Contrats de ville : des propositions pour conforter et "mettre à jour" la politique de la ville
Installée par la précédente ministre déléguée à la Ville Nadia Hai, la Commission nationale chargée de la réflexion sur les prochains contrats de ville a récemment rendu publiques ses propositions.

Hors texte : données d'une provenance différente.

(** * Success stories: the Story model and its post-save receivers

  A shallow embedding of [successstories/models.py]: the [Story] record with
  its display helpers and its [clean] validation, and the two [post_save]
  receivers ([update_successstories_supernav], [send_email_to_psf]) as
  computations over an explicit world (box store, purge log, mail log). *)

From Stdlib Require Import ZArith String Ascii List Decimal DecimalString DecimalPos DecimalZ Lia.
From stdpp Require Import gmap strings.

Local Open Scope string_scope.
Local Open Scope Z_scope.

(** ** Python values used by the module *)

Module Py.

(** The values Django passes in the keyword arguments of a signal. *)
Inductive val :=
| VNone
| VBool (b : bool)
| VInt (z : Z)
| VStr (s : string).

(** Python truthiness, as tested by [if x:]. *)
Definition truthy (v : val) : bool :=
  match v with
  | VNone => false
  | VBool b => b
  | VInt z => negb (z =? 0)
  | VStr s => negb (String.eqb s "")
  end.

(** [d.get(key, default)] *)
Definition dict_get (d : gmap string val) (key : string) (default : val) : val :=
  match d !! key with
  | Some v => v
  | None => default
  end.

(** [str(n)] / ["{}".format(n)] for an [int]: decimal digits, [-] for negatives. *)
Definition str_int (z : Z) : string := NilZero.string_of_int (Z.to_int z).

(** ["{}".format(x)] for a value that is a [str] or [None]. *)
Definition str_opt (o : option string) : string :=
  match o with
  | Some s => s
  | None => "None"
  end.

(** Exceptions raised in this module. *)
Inductive exn :=
| ValidationError (message : string)
| TransportError (detail : string).

End Py.

(** ** Data model *)

Module Company.
(** [companies.models.Company]: only the attributes read here. *)
Record t := mk { name : string; url : string }.
End Company.

Module StoryCategory.
Record t := mk { name : string; slug : string }.

Definition __str__ (self : t) : string := name self.
End StoryCategory.

Module Markup.
(** The value of a [MarkupField]: raw text, its markup type and the
    rendered form. *)
Record t := mk { raw : string; markup_type : string; rendered : string }.
End Markup.

Module Story.

Record t := mk {
  name : string;
  slug : string;
  company_name : string;
  company_url : string;
  company : option Company.t;
  category : StoryCategory.t;
  author : string;
  author_email : option string;
  pull_quote : string;
  content : Markup.t;
  is_published : bool;
  featured : bool;
  weight : Z;
  image : option string
}.

Definition __str__ (self : t) : string := name self.

(** ["{} %".format(self.weight)] *)
Definition get_weight_display (self : t) : string :=
  Py.str_int (weight self) +:+ " %".

Definition get_company_name (self : t) : string :=
  match company self with
  | Some c => Company.name c
  | None => company_name self
  end.

Definition get_company_url (self : t) : string :=
  match company self with
  | Some c => Company.url c
  | None => company_url self
  end.

(** [clean]: [inr tt] when it returns, [inl e] when it raises [e]. *)
Definition clean (self : t) : Py.exn + unit :=
  if featured self && (weight self =? 0) then
    inl (Py.ValidationError "Cannot be a featured story with weight==0")
  else if 100 <? weight self then
    inl (Py.ValidationError "weight cannot exceed 100")
  else inr tt.

Definition set_company (c : option Company.t) (self : t) : t :=
  mk (name self) (slug self) (company_name self) (company_url self) c
     (category self) (author self) (author_email self) (pull_quote self)
     (content self) (is_published self) (featured self) (weight self)
     (image self).

End Story.

Module EmailMessage.
(** [django.core.mail.EmailMessage], with the attributes this module sets. *)
Record t := mk {
  subject : string;
  body : string;
  from_email : string;
  to : list string;
  cc : list string;
  bcc : list string;
  headers : gmap string (option string);
  content_subtype : string
}.

Definition set_content_subtype (v : string) (self : t) : t :=
  mk (subject self) (body self) (from_email self) (to self) (cc self)
     (bcc self) (headers self) v.

Definition recipients (self : t) : list string :=
  (to self ++ cc self ++ bcc self)%list.
End EmailMessage.

Module Box.
(** [boxes.models.Box]: a labelled fragment of content. *)
Record t := mk { label : string; content : string }.

Definition set_content (v : string) (self : t) : t := mk (label self) v.
End Box.

(** ** The world the receivers act on *)

Record World := mkWorld {
  stories : gmap string Story.t;      (* stored Story rows, by slug *)
  boxes : gmap string string;         (* Box rows: label to content *)
  purged : list string;               (* paths passed to [purge_url], in order *)
  outbox : list EmailMessage.t        (* messages handed to the mail backend, in order *)
}.

Definition empty_world : World := mkWorld ∅ ∅ [] [].

(** Computations that read and write the world and may raise. *)
Definition M (A : Type) : Type := World -> World * (Py.exn + A).

Definition ret {A} (a : A) : M A := fun w => (w, inr a).

Definition raise {A} (e : Py.exn) : M A := fun w => (w, inl e).

Definition bind {A B} (m : M A) (k : A -> M B) : M B :=
  fun w =>
    match m w with
    | (w', inr a) => k a w'
    | (w', inl e) => (w', inl e)
    end.

Notation "'let*' x ':=' m 'in' k" := (bind m (fun x => k))
  (at level 10, x name, m at level 200, k at level 200).
Notation "m >> k" := (bind m (fun _ => k))
  (at level 65, right associativity).

Definition lift {A} (r : Py.exn + A) : M A := fun w => (w, r).

(** ** Collaborators outside this module *)

Class Externals := {
  (** [settings.DEFAULT_FROM_EMAIL] *)
  DEFAULT_FROM_EMAIL : string;
  (** [render_to_string(template, {'story': instance})] *)
  render_to_string : string -> Story.t -> string;
  (** [reverse(viewname, kwargs=...)] *)
  reverse : string -> gmap string string -> string;
  (** what [str.format] substitutes for a [MarkupField] value *)
  format_markup : Markup.t -> string;
  (** the mail backend: [None] when it accepts the message, [Some d] when
      it raises *)
  deliver : EmailMessage.t -> option string
}.

(** ** External operations on the world *)

(** [Box.objects.get_or_create(label=label)] *)
Definition Box_get_or_create (label : string) : M (Box.t * bool) :=
  fun w =>
    match boxes w !! label with
    | Some c => (w, inr (Box.mk label c, false))
    | None =>
        (mkWorld (stories w) (<[label := ""]> (boxes w)) (purged w) (outbox w),
         inr (Box.mk label "", true))
    end.

(** [box.save()] *)
Definition Box_save (box : Box.t) : M unit :=
  fun w =>
    (mkWorld (stories w) (<[Box.label box := Box.content box]> (boxes w))
             (purged w) (outbox w),
     inr tt).

(** [fastly.utils.purge_url(path)] *)
Definition purge_url (path : string) : M unit :=
  fun w => (mkWorld (stories w) (boxes w) (purged w ++ [path])%list (outbox w), inr tt).

(** [EmailMessage.send()]: nothing happens without recipients; otherwise the
    message goes to the mail backend, whose failure is raised. *)
Definition EmailMessage_send `{Externals} (email : EmailMessage.t) : M Z :=
  fun w =>
    match EmailMessage.recipients email with
    | [] => (w, inr 0)
    | _ :: _ =>
        let w' := mkWorld (stories w) (boxes w) (purged w) (outbox w ++ [email])%list in
        match deliver email with
        | None => (w', inr 1)
        | Some d => (w', inl (Py.TransportError d))
        end
    end.

(** ** Module constants and the receivers *)

Definition PSF_TO_EMAILS : list string :=
  ["ewa@python.org"; "berker.peksag@gmail.com"].

Definition nl : string := String "010"%char "".

Definition get_absolute_url `{Externals} (self : Story.t) : string :=
  reverse "success_story_detail" {[ "slug" := Story.slug self ]}.

Definition raw_flag (kwargs : gmap string Py.val) : bool :=
  Py.truthy (Py.dict_get kwargs "raw" (Py.VBool false)).

Definition update_successstories_supernav `{Externals}
    (instance : Story.t) (created : bool) (kwargs : gmap string Py.val) : M unit :=
  if raw_flag kwargs then ret tt
  else
    (if Story.is_published instance && Story.featured instance then
       let content := render_to_string "successstories/supernav.html" instance in
       let* r := Box_get_or_create "supernav-python-success-stories" in
       Box_save (Box.set_content content (fst r)) >>
       purge_url "/box/supernav-python-success-stories/"
     else ret tt) >>
    if Story.is_published instance then purge_url (get_absolute_url instance)
    else ret tt.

Elle appelle à réaffirmer la "mission républicaine" de la politique de la ville et à conforter globalement le cadre issu de la loi de programmation de 2014. Plusieurs ajustements et nouveautés sont proposés, dont la création d’un volet investissement "Cœur de quartier" dans les contrats de ville et le remplacement des conseils citoyens par des "conseils d’initiative citoyenne". Les membres de la commission relayent par ailleurs les préoccupations des élus sur la nécessité de financements pluriannuels et la vigilance à apporter sur des quartiers situés en dehors de la géographie prioritaire.

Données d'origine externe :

Lemma upsampled_cancer_is_balanced_witness :
  let out := Cancer.upsampled_cancer small_rare [0; 0; 1]%nat in
  Frame.valid_draws (length (Cancer.malignant_cancer small_rare))
    (length (Cancer.benign_cancer small_rare)) [0; 0; 1]%nat = true
  /\ (1 <= length (Cancer.malignant_cancer small_rare)
      <= length (Cancer.benign_cancer small_rare))%nat
  /\ Cancer.class_count "Malignant" out = 3%nat
  /\ Cancer.class_count "Benign" out = 3%nat.
Proof.
  intros out.
  assert (Hd : Frame.valid_draws (length (Cancer.malignant_cancer small_rare))
                 (length (Cancer.benign_cancer small_rare)) [0; 0; 1]%nat = true)
    by reflexivity.
  assert (Hm : (1 <= length (Cancer.malignant_cancer small_rare)
                <= length (Cancer.benign_cancer small_rare))%nat)
    by (simpl; lia).
  split; [exact Hd|]. split; [exact Hm|].
  pose proof (upsampled_cancer_is_balanced small_rare [0; 0; 1]%nat Hd Hm) as H.
  split; [exact (proj1 H) | exact (proj1 (proj2 H))].
Defined.

(** * C4: centring and scaling *)

Section ScalerFacts.
Import Scaler.



































Lemma fit_ok (t : Table) :
  t <> [] -> Forall (fun c => c <> []) t ->
  fit t = Ok (map (fun c => mkParams (mean c) (scale_of c)) t).
Proof.
  intros Ht Hcols. unfold fit.
  assert (H1 : existsb (fun c => Nat.eqb (length c) 0) t = false).
  { clear Ht. induction Hcols as [|c t Hc _ IH]; [reflexivity|].
    simpl. rewrite IH. destruct c; [congruence | reflexivity]. }
  assert (H2 : Nat.eqb (length t) 0 = false)
    by (destruct t; [congruence | reflexivity]).
  rewrite H1, H2. reflexivity.
Qed.










End ScalerFacts.





(** * Further properties of the chapter's cells *)

(** ** Class names *)

(** X1.  [class_dscp] returns "Malignant" for "M" and "Benign" for "B"
    and leaves every other value as it is; it never returns "M" or "B";
    applying it twice is applying it once; and applying it after the
    chapter's lambda ("Malignant" for "M", "Benign" otherwise) changes
    nothing. *)
Theorem class_dscp_is_idempotent :
  Cancer.class_dscp "M" = "Malignant"%string
  /\ Cancer.class_dscp "B" = "Benign"%string
  /\ Cells.spell_out "M" = "Malignant"%string
  /\ forall x : string,
       Cancer.class_dscp (Cancer.class_dscp x) = Cancer.class_dscp x
       /\ Cancer.class_dscp (Cells.spell_out x) = Cells.spell_out x
       /\ Cancer.class_dscp x <> "M"%string
       /\ Cancer.class_dscp x <> "B"%string
       /\ (x <> "M"%string -> x <> "B"%string -> Cancer.class_dscp x = x)
       /\ (x <> "M"%string -> Cells.spell_out x = "Benign"%string).
Proof.
  split; [reflexivity|]. split; [reflexivity|]. split; [reflexivity|].
  intros x. unfold Cancer.class_dscp, Cells.spell_out.
  destruct (String.eqb x "M") eqn:EM.
  - apply String.eqb_eq in EM.
    repeat split; try reflexivity; try discriminate;
      intros H; contradiction.
  - destruct (String.eqb x "B") eqn:EB.
    + apply String.eqb_eq in EB.
      repeat split; try reflexivity; try discriminate.
      intros _ H. contradiction.
    + rewrite EM, EB. apply String.eqb_neq in EM, EB.
      repeat split; auto.
Qed.

Section RareCancerCounts.
Import Cancer.

Lemma class_count_votes (c : string) (df : list Row) :
  class_count c df = Knn.votes c (map Class df).
Proof.
  unfold class_count, query_Class, Knn.votes.
  induction df as [|r df IH]; [reflexivity|].
  simpl. destruct (String.eqb (Class r) c) eqn:E.
  - apply String.eqb_eq in E.
    destruct (string_dec (Class r) c); [simpl; f_equal; exact IH | contradiction].
  - apply String.eqb_neq in E.
    destruct (string_dec (Class r) c); [contradiction | exact IH].
Qed.

Lemma votes_constant_same (a : string) {A : Type} (l : list A) :
  Knn.votes a (map (fun _ => a) l) = length l.
Proof.
  unfold Knn.votes. induction l as [|x l IH]; [reflexivity|].
  simpl. destruct (string_dec a a); [f_equal; exact IH | congruence].
Qed.

Lemma rare_cancer_classes (cancer : list Row) :
  map Class (rare_cancer cancer)
  = map (fun _ => "Benign"%string) (query_Class "B" cancer)
    ++ map (fun _ => "Malignant"%string)
         (firstn 3 (query_Class "M" cancer)).
Proof.
  unfold rare_cancer, apply_Class, Frame.concat.
  rewrite !map_map, map_app, head_firstn by lia. f_equal.
  - apply map_ext_in. intros r Hr. simpl.
    apply filter_In in Hr. destruct Hr as [_ Hr].
    apply String.eqb_eq in Hr. rewrite Hr. reflexivity.
  - apply map_ext_in. intros r Hr. simpl.
    apply in_firstn in Hr.
    apply filter_In in Hr. destruct Hr as [_ Hr]. rewrite Hr. reflexivity.
Qed.

(** The rows of [rare_cancer], one by one. *)
Lemma rare_cancer_rows (cancer : list Row) :
  rare_cancer cancer
  = map (set_Class "Benign") (query_Class "B" cancer)
    ++ map (set_Class "Malignant") (firstn 3 (query_Class "M" cancer)).
Proof.
  unfold rare_cancer, apply_Class, Frame.concat.
  rewrite !map_map, map_app, head_firstn by lia. f_equal.
  - apply map_ext_in. intros r Hr.
    apply filter_In in Hr. destruct Hr as [_ Hr].
    apply String.eqb_eq in Hr. unfold set_Class. simpl. rewrite Hr.
    reflexivity.
  - apply map_ext_in. intros r Hr.
    apply in_firstn in Hr.
    apply filter_In in Hr. destruct Hr as [_ Hr].
    apply String.eqb_eq in Hr. unfold set_Class. simpl. rewrite Hr.
    reflexivity.
Qed.

End RareCancerCounts.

La politique de la ville est "le premier kilomètre de la promesse républicaine dans les quartiers", pour les auteurs du rapport de la Commission nationale chargée de la réflexion sur les prochains contrats de ville, récemment rendu public. "S’ils ne constituent pas les seuls territoires de pauvreté, la moitié de la population pauvre en France réside toutefois dans ou à proximité immédiate de ces 1.514 quartiers", rappellent-ils, ajoutant que le taux de pauvreté y est "trois fois plus important qu’ailleurs (44,7% contre 14,6%)". Ainsi "à l’heure où beaucoup d’idées reçues circulent sur les quartiers et jettent le doute sur l’efficacité de cette politique, certains allant même jusqu’à demander sa suppression, la Commission défend, avec ferveur et gravité, la nécessité de reconnaître de nouveau à la politique de la ville – et plus généralement à la politique de cohésion des territoires –, cette mission républicaine". De quoi donner du grain à moudre à Amélie de Montchalin, ministre de la Transition écologique et de la Cohésion des territoires, et à l’éventuel futur ministre délégué à la Ville qui pourrait être nommé après les législatives.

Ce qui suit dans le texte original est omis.